WHAT IS BEING ASKED — Copy each line that includes the string "Definition" from the material into your answer.

Segment Open

Fixpoint parseConfig_loop (fuel : nat) (cur : xmlNodePtr)
    (prevPtr : option xmlNodePtr) (serialFound netFound logFound : bool)
    (cfg : Config) : M Config :=
  match cur with
  | [] => ret cfg
  | n :: next =>
    match fuel with
    | O => timeout
    | S fuel =>
      if strstr (n_name n) "serial" then
        parseConfig_loop fuel (n_children n) (Some cur) true netFound logFound cfg
      else if strstr (n_name n) "net" then
        parseConfig_loop fuel (n_children n) (Some cur) serialFound true logFound cfg
      else if strstr (n_name n) "logging" then
        parseConfig_loop fuel (n_children n) (Some cur) serialFound netFound true cfg
      else if strstr (n_name n) "device" then
        let* v := copy_or_empty (getPropertyNode (n_properties n) "ID") in
        parseConfig_loop fuel next prevPtr serialFound netFound logFound
          (set_cfg_devID v cfg)
      else if serialFound && strstr (n_name n) "tty" then
        let* cfg := match getTextNode n with
                    | Some s => let* v := strdup s in ret (set_cfg_tty v cfg)
                    | None => let* v := nullIT in ret (set_cfg_devID v cfg)
                    end in
        let* cur' := lift (nextNode cur prevPtr) in
        parseConfig_loop fuel cur' prevPtr serialFound netFound logFound cfg
      else if netFound && strstr (n_name n) "port" then
        let cfg := match getTextNode n with
                   | Some s => set_cfg_port (atoi E s) cfg
                   | None => cfg
                   end in
        let* cur' := lift (nextNode cur prevPtr) in
        parseConfig_loop fuel cur' prevPtr serialFound netFound logFound cfg
      else if netFound && strstr (n_name n) "allow" then
        let* cfg := parseAllow (getPropertyNode (n_properties n) "ip") cfg in
        let* cur' := lift (nextNode cur prevPtr) in
        parseConfig_loop fuel cur' prevPtr serialFound netFound logFound cfg
      else if logFound && strstr (n_name n) "file" then
        let* cfg := match getTextNode n with
                    | Some s => let* v := strdup s in ret (set_cfg_logfile v cfg)
                    | None => let* v := nullIT in ret (set_cfg_devID v cfg)
                    end in
        let* cur' := lift (nextNode cur prevPtr) in
        parseConfig_loop fuel cur' prevPtr serialFound netFound logFound cfg
      else if logFound && strstr (n_name n) "syslog" then
        let* s := lift (rd (getTextNode n)) in
        let* cur' := lift (nextNode cur prevPtr) in
        parseConfig_loop fuel cur' prevPtr serialFound netFound logFound
          (set_cfg_syslog (yes_flag s) cfg)
      else if logFound && strstr (n_name n) "debug" then
        let* s := lift (rd (getTextNode n)) in
        let* cur' := lift (nextNode cur prevPtr) in
        parseConfig_loop fuel cur' prevPtr serialFound netFound logFound
          (set_cfg_debug (yes_flag s) cfg)
      else
        let* cur' := lift (nextNode cur prevPtr) in
        parseConfig_loop fuel cur' prevPtr serialFound netFound logFound cfg
    end
  end.

Definition parseConfig (cur : xmlNodePtr) : M (option Config) :=
  let* a := calloc in
  let* cfg := parseConfig_loop gas cur None false false false
                (Build_Config a None 0 None 0 0 None [] []) in
  ret (Some cfg).

(** The [enum] child of a unit whose [text] attribute is [text].  For
    bytes that decode to nothing the source calls [calloc(0, 1)], which is
    taken to hand out a block, as the C library of the target does. *)
Definition parseEnum (n : xmlNode) (text : string) (uPtr : Unit) : M Unit :=
  let* ePtr := newEnumNode (u_ePtr uPtr) in
  let* t := strdup text in
  let ePtr := set_e_text t ePtr in
  let* ePtr := match getPropertyNode (n_properties n) "bytes" with
               | Some b =>
                   let bytes := string2chr E b 256 in
                   let* a := calloc in
                   ret (set_e_bytes (Some (CStr a bytes))
                          (set_e_len (Z.of_nat (String.length bytes)) ePtr))
               | None => ret ePtr
               end in
  ret (set_u_ePtr (anchor (linked (u_ePtr uPtr) ePtr) ePtr) uPtr).

Fixpoint parseUnit_loop (fuel : nat) (cur : xmlNodePtr)
    (prevPtr : option xmlNodePtr) (unitFound : bool)
    (uStartPtr : list Unit) : M (list Unit) :=
  match cur with
  | [] => ret uStartPtr
  | n :: next =>
    match fuel with
    | O => timeout
    | S fuel =>
      if is_text_type (n_type n) then
        parseUnit_loop fuel next prevPtr unitFound uStartPtr
      else if strstr (n_name n) "unit" then
        match getPropertyNode (n_properties n) "name" with
        | Some unit =>
            let* uPtr := newUnitNode uStartPtr in
            let* v := strdup unit in
            let uPtr := set_u_name v uPtr in
            parseUnit_loop fuel (n_children n) (Some cur) true
              (anchor (linked uStartPtr uPtr) uPtr)
        | None => parseUnit_loop fuel cur prevPtr unitFound uStartPtr
        end
      else if unitFound && strstr (n_name n) "enum" then
        match getPropertyNode (n_properties n) "text" with
        | Some text =>
            let* start := with_last (parseEnum n text) uStartPtr in
            let* cur' := lift (nextNode cur prevPtr) in
            parseUnit_loop fuel cur' prevPtr unitFound start
        | None => ret []
        end
      else if unitFound && strstr (n_name n) "abbrev" then
        let* v := copy_or_empty (getTextNode n) in
        let* cur' := lift (nextNode cur prevPtr) in
        parseUnit_loop fuel cur' prevPtr unitFound
          (upd_last (set_u_abbrev v) uStartPtr)
      else if unitFound && streq (n_name n) "calc" then
        let* g := copy_or_empty (getPropertyNode (n_properties n) "get") in
        let* s := copy_or_empty (getPropertyNode (n_properties n) "set") in
        let* cur' := lift (nextNode cur prevPtr) in
        parseUnit_loop fuel cur' prevPtr unitFound
          (upd_last (set_u_sCalc s) (upd_last (set_u_gCalc g) uStartPtr))
      else if unitFound && streq (n_name n) "icalc" then
        let* g := copy_or_empty (getPropertyNode (n_properties n) "get") in
        let* s := copy_or_empty (getPropertyNode (n_properties n) "set") in
        let* cur' := lift (nextNode cur prevPtr) in
        parseUnit_loop fuel cur' prevPtr unitFound
          (upd_last (set_u_sICalc s) (upd_last (set_u_gICalc g) uStartPtr))
      else if unitFound && strstr (n_name n) "type" then
        let* v := copy_or_empty (getTextNode n) in
        let* cur' := lift (nextNode cur prevPtr) in
        parseUnit_loop fuel cur' prevPtr unitFound
          (upd_last (set_u_type v) uStartPtr)
      else if unitFound && strstr (n_name n) "entity" then
        let* v := copy_or_empty (getTextNode n) in
        let* cur' := lift (nextNode cur prevPtr) in
        parseUnit_loop fuel cur' prevPtr unitFound
          (upd_last (set_u_entity v) uStartPtr)
      else ret []
    end
  end.

Definition parseUnit (cur : xmlNodePtr) : M (list Unit) :=
  parseUnit_loop gas cur None false [].

Fixpoint parseMacro_loop (fuel : nat) (cur : xmlNodePtr)
    (prevPtr : option xmlNodePtr) (macroFound : bool)
    (mStartPtr : list Macro) : M (list Macro) :=
  match cur with
  | [] => ret mStartPtr
  | n :: next =>
    match fuel with
    | O => timeout
    | S fuel =>
      if is_text_type (n_type n) then
        parseMacro_loop fuel next prevPtr macroFound mStartPtr
      else if strstr (n_name n) "macro" then
        match getPropertyNode (n_properties n) "name" with
        | Some macro =>
            let* mPtr := newMacroNode mStartPtr in
            let* v := strdup macro in
            let mPtr := set_m_name v mPtr in
            parseMacro_loop fuel (n_children n) (Some cur) true
              (anchor (linked mStartPtr mPtr) mPtr)
        | None => parseMacro_loop fuel cur prevPtr macroFound mStartPtr
        end
      else if macroFound && strstr (n_name n) "command" then
        let* v := copy_or_empty (getTextNode n) in
        let* cur' := lift (nextNode cur prevPtr) in
        parseMacro_loop fuel cur' prevPtr macroFound
          (upd_last (set_m_command v) mStartPtr)
      else ret []
    end
  end.

Definition parseMacro (cur : xmlNodePtr) : M (list Macro) :=
  parseMacro_loop gas cur None false [].

Fixpoint parseICmd_loop (fuel : nat) (cur : xmlNodePtr)
    (prevPtr : option xmlNodePtr) (commandFound : bool)
    (icStartPtr : list iCmd) : M (list iCmd) :=
  match cur with
  | [] => ret icStartPtr
  | n :: next =>
    match fuel with
    | O => timeout
    | S fuel =>
      if xmlIsBlankNode n then
        parseICmd_loop fuel next prevPtr commandFound icStartPtr
      else if strstr (n_name n) "command" then
        match getPropertyNode (n_properties n) "name" with
        | Some command =>
            let* icPtr := newIcmdNode icStartPtr in
            let* v := strdup command in
            let icPtr := set_ic_name v icPtr in
            parseICmd_loop fuel (n_children n) (Some cur) true
              (anchor (linked icStartPtr icPtr) icPtr)
        | None => parseICmd_loop fuel cur prevPtr commandFound icStartPtr
        end
      else if commandFound && strstr (n_name n) "send" then
        let* v := copy_or_empty (getTextNode n) in
        let* cur' := lift (nextNode cur prevPtr) in
        parseICmd_loop fuel cur' prevPtr commandFound
          (upd_last (set_ic_send v) icStartPtr)
      else if commandFound && strstr (n_name n) "retry" then
        let start := match getTextNode n with
                     | Some s => upd_last (set_ic_retry (atoi E s)) icStartPtr
                     | None => icStartPtr
                     end in
        let* cur' := lift (nextNode cur prevPtr) in
        parseICmd_loop fuel cur' prevPtr commandFound start
      else if commandFound && strstr (n_name n) "recvTimeout" then
        let start := match getTextNode n with
                     | Some s => upd_last (set_ic_recvTimeout (atoi E s)) icStartPtr
                     | None => icStartPtr
                     end in
        let* cur' := lift (nextNode cur prevPtr) in
        parseICmd_loop fuel cur' prevPtr commandFound start
      else ret []
    end
  end.

Definition parseICmd (cur : xmlNodePtr) : M (list iCmd) :=
  parseICmd_loop gas cur None false [].

(** One [device] element of the devices section: the new node, or [None]
    where the source returns [NULL]. *)
Definition buildDevice (n : xmlNode) (pPtr : list Protocol)
    (dStartPtr : list Device) : M (option Device) :=
  let name := getPropertyNode (n_properties n) "name" in
  let id := getPropertyNode (n_properties n) "ID" in
  match getPropertyNode (n_properties n) "protocol" with
  | Some proto =>
      let* dPtr := newDeviceNode dStartPtr in
      let* v := copy_or_empty name in
      let dPtr := set_d_name v dPtr in
      let* v := copy_or_empty id in
      let dPtr := set_d_id v dPtr in
      let* pp := lift (getProtocolNode pPtr proto) in
      match pp with
      | [] => ret None
      | _ :: _ => ret (Some (set_d_protoPtr pp dPtr))
      end
  | None => ret None
  end.

Fixpoint parseDevice_loop (fuel : nat) (cur : xmlNodePtr)
    (prevPtr : option xmlNodePtr) (pPtr : list Protocol)
    (dStartPtr : list Device) : M (list Device) :=
  match cur with
  | [] => ret dStartPtr
  | n :: next =>
    match fuel with
    | O => timeout
    | S fuel =>
      if is_text_type (n_type n) then
        parseDevice_loop fuel next prevPtr pPtr dStartPtr
      else if strstr (n_name n) "device" then
        let* r := buildDevice n pPtr dStartPtr in
        match r with
        | Some dPtr =>
            parseDevice_loop fuel next (Some cur) pPtr
              (anchor (linked dStartPtr dPtr) dPtr)
        | None => ret []
        end
      else
        let* cur' := lift (nextNode cur prevPtr) in
        parseDevice_loop fuel cur' prevPtr pPtr dStartPtr
    end
  end.

Definition parseDevice (cur : xmlNodePtr) (pPtr : list Protocol)
  : M (list Device) :=
  parseDevice_loop gas cur None pPtr [].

Segment Closed

ANSWER AREA —
Definition parseConfig (cur : xmlNodePtr) : M (option Config) :=
Definition parseEnum (n : xmlNode) (text : string) (uPtr : Unit) : M Unit :=
Definition parseUnit (cur : xmlNodePtr) : M (list Unit) :=
Definition parseMacro (cur : xmlNodePtr) : M (list Macro) :=
Definition parseICmd (cur : xmlNodePtr) : M (list iCmd) :=
Definition buildDevice (n : xmlNode) (pPtr : list Protocol)
Definition parseDevice (cur : xmlNodePtr) (pPtr : list Protocol)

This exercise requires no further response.